I pretty much just would be okay if I followed Conor around on tour forever.
:]]]]]]

loveme.

[14 Nov 2007|11:03pm]
It's amazing how I can go from being so incredibly happy about everything to feeling like I can't ever be happy again.
I want out.

Bright Eyes tomorrow and I can't even be happy about that.

loveme.

[11 Nov 2007|11:11am]
make a wish.

loveme.

[08 Nov 2007|10:00pm]

sushi and hot chocolate did not make me feel better as i expected. 
oddly enough, Sufjan Stevens Christmas music is.
i only went to homeroom this morning. and i don't think i could have sat through my classes anyway. i'm glad i went to Domenico's with Josh and Lena. they are the nicest people ever. i really do admire how they speak their minds and how openly they talk about their feelings. 
then i proceeded to go to the mall and buy alot of stuff i don't need.
i really don't think i can talk to you.
because that means i'll have to face the fact that things are never going to be the same ever. 
and we'll both move on. 
which means i can't be friends with you.
i just can't.
this isn't what i wanted all along, despite what you may think.
for now however, i'll listen to my christmas music. and try not to throw up.

loveme.

[03 Nov 2007|10:46am]
PS, In Rainbows is really great, but I deffs payed absolutly nothing for it. 
Which makes me feel like a bad person. 
Maybe I'll buy the CD box and support them.
Thom Yorke, I'm sorry. ={ 

3.46
Nick had alcohol poisoning.

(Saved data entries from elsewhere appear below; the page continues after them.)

(** The first guard that holds is the error; the first element that fails is. *)
Definition guards {E} (l : list (bool * E)) : option E := snd <$> List.find fst l.
Fixpoint check_each {A E} (f : A → option E) (l : list A) : option E :=
  match l with [] => None | a :: l' => match f a with Some e => Some e | None => check_each f l' end end.

Section validate.
Context `{O : IpNetOps} (resolve_host : string → Z → list IpAddr).

(** ** Relay hosts *)

Definition HostCache : Type := gmap (string * Z) (list IpAddr).

(** The host without its brackets: 91 and 93. *)
Definition bare_host (host : string) : string := trim_end_matches 93 (trim_start_matches 91 host).

Definition split_host_port (addr : string) : option (string * Z) :=
  match strip_prefix "auto:" addr with
  | Some _ => None
  | None => p ← rsplit_once 58 addr; port ← parse_u16 p.2; Some (bare_host p.1, port)
  end.

Definition prefetch_one (cache : HostCache) (m : MemberCfg) : HostCache :=
  match mc_relay_addr m ≫= split_host_port with
  | Some (host, port) => match ip_parse host with None => <[(host, port) := resolve_host host port]> cache | Some _ => cache end
  | None => cache
  end.
Definition prefetch (cfg : NetworkConfig) : HostCache := foldl prefetch_one ∅ (bt_values (nc_relays cfg)).

Definition hc_lookup (hosts : HostCache) (host : string) (port : Z) : list IpAddr :=
  match hosts !! (host, port) with Some ips => ips | None => resolve_host host port end.

Definition host_ips (hosts : HostCache) (host : string) (port : Z) : list IpAddr :=
  match ip_parse host with Some ip => [ip] | None => hc_lookup hosts host port end.

Definition validate_relay_addr (name addr : string) (cfg : NetworkConfig) (hosts : HostCache) : option ConfigError :=
  match strip_prefix "auto:" addr with
  | Some port => match parse_u16 port with Some _ => None | None => Some (BadAutoPort name) end
  | None =>
      match rsplit_once 58 addr with
      | None => Some (NotHostPort name)
      | Some (host, port) =>
          match parse_u16 port with
          | None => Some (BadPort name)
          | Some port =>
              check_each (λ ip, if check_relay_ip ip cfg then None else Some (BadRelayIp name ip)) (host_ips hosts (bare_host host) port)
          end
      end
  end.

(** ** Normalization *)

Definition trunc_lans (m : MemberCfg) : MemberCfg :=
  mkMemberCfg (mc_secret m) (mc_relay_addr m) (net_trunc <$> mc_local_cidrs m) (mc_internet_gateway m) (mc_preferred_ip4 m) (mc_preferred_ip6 m)
    (mc_legacy_pool m) (mc_want_vpn_ip m) (mc_max_session_mbps m) (mc_preferred_relay m).

Definition normalized (cfg : NetworkConfig) : NetworkConfig :=
  mkNetworkConfig (nc_network_id cfg) (net_trunc <$> nc_cidrs cfg) (nc_settings cfg) (trunc_lans <$> nc_relays cfg) (nc_clients cfg).

(** ** The network as a whole *)

Definition one_of (l : list string) (s : string) : bool := existsb (String.eqb s) l.

Definition check_settings (s : SettingsCfg) : option ConfigError :=
  guards [(negb (one_of ["off"; "warn"; "deny"]%string (sc_relay_reachability s)), BadReachability);
    (negb (one_of ["datagram"; "stream"]%string (sc_transport s)), BadTransport);
    ((sc_lanes s =? 0) || (MAX_LANES <? sc_lanes s), BadLanes);
    ((sc_credential_ttl_mins s =? 0) || (sc_heartbeat_secs s =? 0) || (sc_offline_after s =? 0), ZeroSetting);
    (MAX_CREDENTIAL_TTL_MINS <? sc_credential_ttl_mins s, BadTtl);
    ((sc_mtu s <? 1280) || (9000 <? sc_mtu s), BadMtu);
    (600 <? sc_restart_grace_secs s, BadGrace)].

Definition count_family (v4 : bool) (cidrs : list IpNet) : nat := length (List.filter (λ c, eqb (ip_is_ipv4 (net_addr c)) v4) cidrs).

Definition check_network (cfg : NetworkConfig) : option ConfigError :=
  or_else (check_settings (nc_settings cfg))
    (or_else (guards [(negb (count_family true (nc_cidrs cfg) =? 1)%nat, NotOneIpv4); ((1 <? count_family false (nc_cidrs cfg))%nat, TwoIpv6)])
       (check_each (λ name, if bool_decide (is_Some (nc_relays cfg !! name)) then Some (BothRoles name) else None) (bt_keys (nc_clients cfg)))).

(** ** A member *)

Definition check_secret (name : string) (m : MemberCfg) : option ConfigError :=
  match mc_secret m with
  | Some s => guards [(String.eqb (trim s) "", EmptySecret name); (negb (plausible_secret (trim s)), BadSecret name)]
  | None => None
  end.

Definition opt_some {A} (o : option A) : bool := match o with Some _ => true | None => false end.
Definition gateway_set (m : MemberCfg) : bool := match mc_internet_gateway m with Some true => true | _ => false end.

Definition static_ips (m : MemberCfg) : list IpAddr := opt_list (V4 <$> mc_preferred_ip4 m) ++ opt_list (V6 <$> mc_preferred_ip6 m).

Definition lan_against (name : string) (c : IpNet) (other : string) (om : MemberCfg) : option ConfigError :=
  if String.eqb other name then None else
  or_else
    (check_each (λ oc, if overlaps c oc && negb (bool_decide (net_trunc c = net_trunc oc)) then Some (PartialOverlap name c oc other) else None)
       (mc_local_cidrs om))
    (check_each (λ ip, if net_contains c ip then Some (LanHasAddress name c other ip) else None) (static_ips om)).

Definition check_lan (name : string) (cfg : NetworkConfig) (c : IpNet) : option ConfigError :=
  or_else (check_each (λ t, if overlaps c t then Some (LanInTunnel name c t) else None) (nc_cidrs cfg))
    (check_each (λ p : string * MemberCfg * Role, lan_against name c p.1.1 p.1.2) (cfg_members cfg)).

Definition check_role (name : string) (m : MemberCfg) (role : Role) (cfg : NetworkConfig) (hosts : HostCache) : option ConfigError :=
  match role with
  | Client =>
      guards [(opt_some (mc_relay_addr m) || negb (bool_decide (mc_local_cidrs m = [])) || opt_some (mc_max_session_mbps m) || gateway_set m,
               RelayOnlyField name)]
  | Relay =>
      or_else (guards [(opt_some (mc_preferred_relay m), ClientOnlyField name);
                 (existsb (λ c, net_prefix_len c =? 0) (mc_local_cidrs m), DefaultLan name)])
        match mc_relay_addr m with
        | None => Some (NoRelayAddr name)
        | Some addr => or_else (validate_relay_addr name addr cfg hosts) (check_each (check_lan name cfg) (mc_local_cidrs m))
        end
  end.

Definition check_preferred (name : string) (m : MemberCfg) (cfg : NetworkConfig) : option ConfigError :=
  match mc_preferred_relay m with
  | Some p => if bool_decide (is_Some (nc_relays cfg !! p)) then None else Some (UnknownRelay name p)
  | None => None
  end.

Definition in_tunnel (cfg : NetworkConfig) (ip : IpAddr) : bool := existsb (λ c, net_contains c ip) (nc_cidrs cfg).

Definition check_ip4 (name : string) (cfg : NetworkConfig) (seen : gmap Z string) (ip : Z) : option ConfigError :=
  or_else (guards [(unroutable (V4 ip), UnusableIp name (V4 ip)); (negb (in_tunnel cfg (V4 ip)), OutsideTunnel name (V4 ip))])
    match ipv4_cidr cfg with
    | None => Some NoIpv4
    | Some v4 =>
        if (net_prefix_len v4 <? 31) && (bool_decide (V4 ip = net_network v4) || bool_decide (V4 ip = net_broadcast v4)) then Some (NotAHost name (V4 ip))
        else (λ prev, ClaimedTwice prev name (V4 ip)) <$> seen !! ip
    end.

Definition check_ip6 (name : string) (cfg : NetworkConfig) (seen : gmap Z string) (ip : Z) : option ConfigError :=
  or_else (guards [(unroutable (V6 ip), UnusableIp name (V6 ip)); (negb (in_tunnel cfg (V6 ip)), OutsideTunnel name (V6 ip))])
    ((λ prev, ClaimedTwice prev name (V6 ip)) <$> seen !! ip).

Definition check_static (check : gmap Z string → Z → option ConfigError) (name : string) (ip : option Z) (seen : gmap Z string) : Result (gmap Z string) ConfigError :=
  match ip with
  | None => Ok seen
  | Some ip => match check seen ip with Some e => Err e | None => Ok (<[ip := name]> seen) end
  end.

Fixpoint check_members (cfg : NetworkConfig) (hosts : HostCache) (seen4 seen6 : gmap Z string) (l : list (string * MemberCfg * Role)) : option ConfigError :=
  match l with
  | [] => None
  | (name, m, role) :: l' =>
      or_else (check_secret name m)
        (or_else (check_role name m role cfg hosts)
          (or_else (check_preferred name m cfg)
            match check_static (check_ip4 name cfg) name (mc_preferred_ip4 m) seen4 with
            | Err e => Some e
            | Ok seen4 =>
                match check_static (check_ip6 name cfg) name (mc_preferred_ip6 m) seen6 with
                | Err e => Some e
                | Ok seen6 => check_members cfg hosts seen4 seen6 l'
                end
            end))
  end.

Nick's heart stopped twice. 
Why do people have to come so close to leaving. It just feels like everyone I know is dying. Which they are. 
I wish he would talk to me about it, but he won't. 
I am visiting Aunt Brenda on Tuesday. I can't wait to see her, and the house, and penis flowers. 
I miss Courtney.

Fin.

loveme.

[03 Nov 2007|10:05am]
I don't like  the fact that you read this. It makes me feel like I have to censor myself, which I will not do.
So please, don't.
Thanks.

loveme.

[03 Nov 2007|12:16am]
Pretty much  everything in life is grand.
-I finished my book=]
-I chilled with Fry/Morcambe today and we watched Transamerica. I'm a Peyote Shamen and Lord of the Rings is gay.
-James and I went to Doyle and I got this rad Coca-Cola sign and some boxes.
-work with Vinnie is ever amusing.
And I also go to hang with Ben shootin' some hero-imean pool and chatting about life and relationships and new car smell. It's great to know that he wanted to kidnap me from the Marg interrogation to tell me that he was worried about me. and that he IS TAKING ME TO BRIGHT EYES WHICH MAKES HIM MY FAVORITE PERSON EVAHHHHHH. 
I smell conract Rummy championships taking place.
I even tried to convince him to move back in the old basement which i think the idea could be growing on himmm.
=]

03 - loveme.

[26 Oct 2007|03:19pm]
My stomach hurts so bad.
I hate feeling like this.
I hate still thinking about all of this.
And no one gets it. 
No one.
Why'd you have to write entries to me exclusively?
I just want to forget.
Just for a little while.
But I can't.
I don't want to do this.
 

TSL was great. Paramore was great. Set Your Goals was lame. 
I love standing around with Canadians.
and I keep thinking about how much I'm going to miss my main bud Vinnie when he leaves. I wish I could just go to Clinton. But like that"s going to happen.

01 - loveme.

[21 Oct 2007|09:48am]
You have no idea what I'm thinking ever, and I have to admit, it's pretty funny.
don't assume you know.
thanks.
bye.

04 - loveme.

[19 Oct 2007|11:29pm]
[ mood | drained ]

Please.
Don't.
Talk.
To.
Me.
I can't handle it. 

I really have had the worst day of my life. Everywhere I go I end up sobbing. Mojo'z. Government. Armory Drive. Mojo'z. Home. etc.
if there are two people that I never thought I would say that I love alot, it's my Mom and my brother. they've just been really nice to me and I can't even believe it.
Marg picked me up from school and we randomly stopped at Doyle Hardware. it's probably the coolest place I've ever been. 
and I'm glad I went to work tonight, because alot of my friends were there, and it made me really happy to just forget about everything for a little while. Gabe was great, and driving home in the old jelopy was very exillerating. 
:]

peace.

03 - loveme.

[14 Oct 2007|01:00pm]
Photo Sharing and Video Hosting at Photobucket

MORAL: don't EVER broil things in Courtney's oven at midnight when she is not home.

loveme.

[12 Oct 2007|03:30pm]
I don't even know what to do with myself now that I don't have myspace working=[
In other news, just call me Operator Mambo Number 5.
Coinoperator  Number 5.
Operator No. 5.
Who knows a way that I can develop a Brooklyn Accent fairly quickly?

01 - loveme.

[10 Oct 2007|11:07pm]
[ mood | :]:] ]

I hate feeling like everyone I know doesn't want to be around me. 
I love awkward moments (but not really).
I love my ceramic fishie.
I love listening to Gabe play the guitar to n*sync.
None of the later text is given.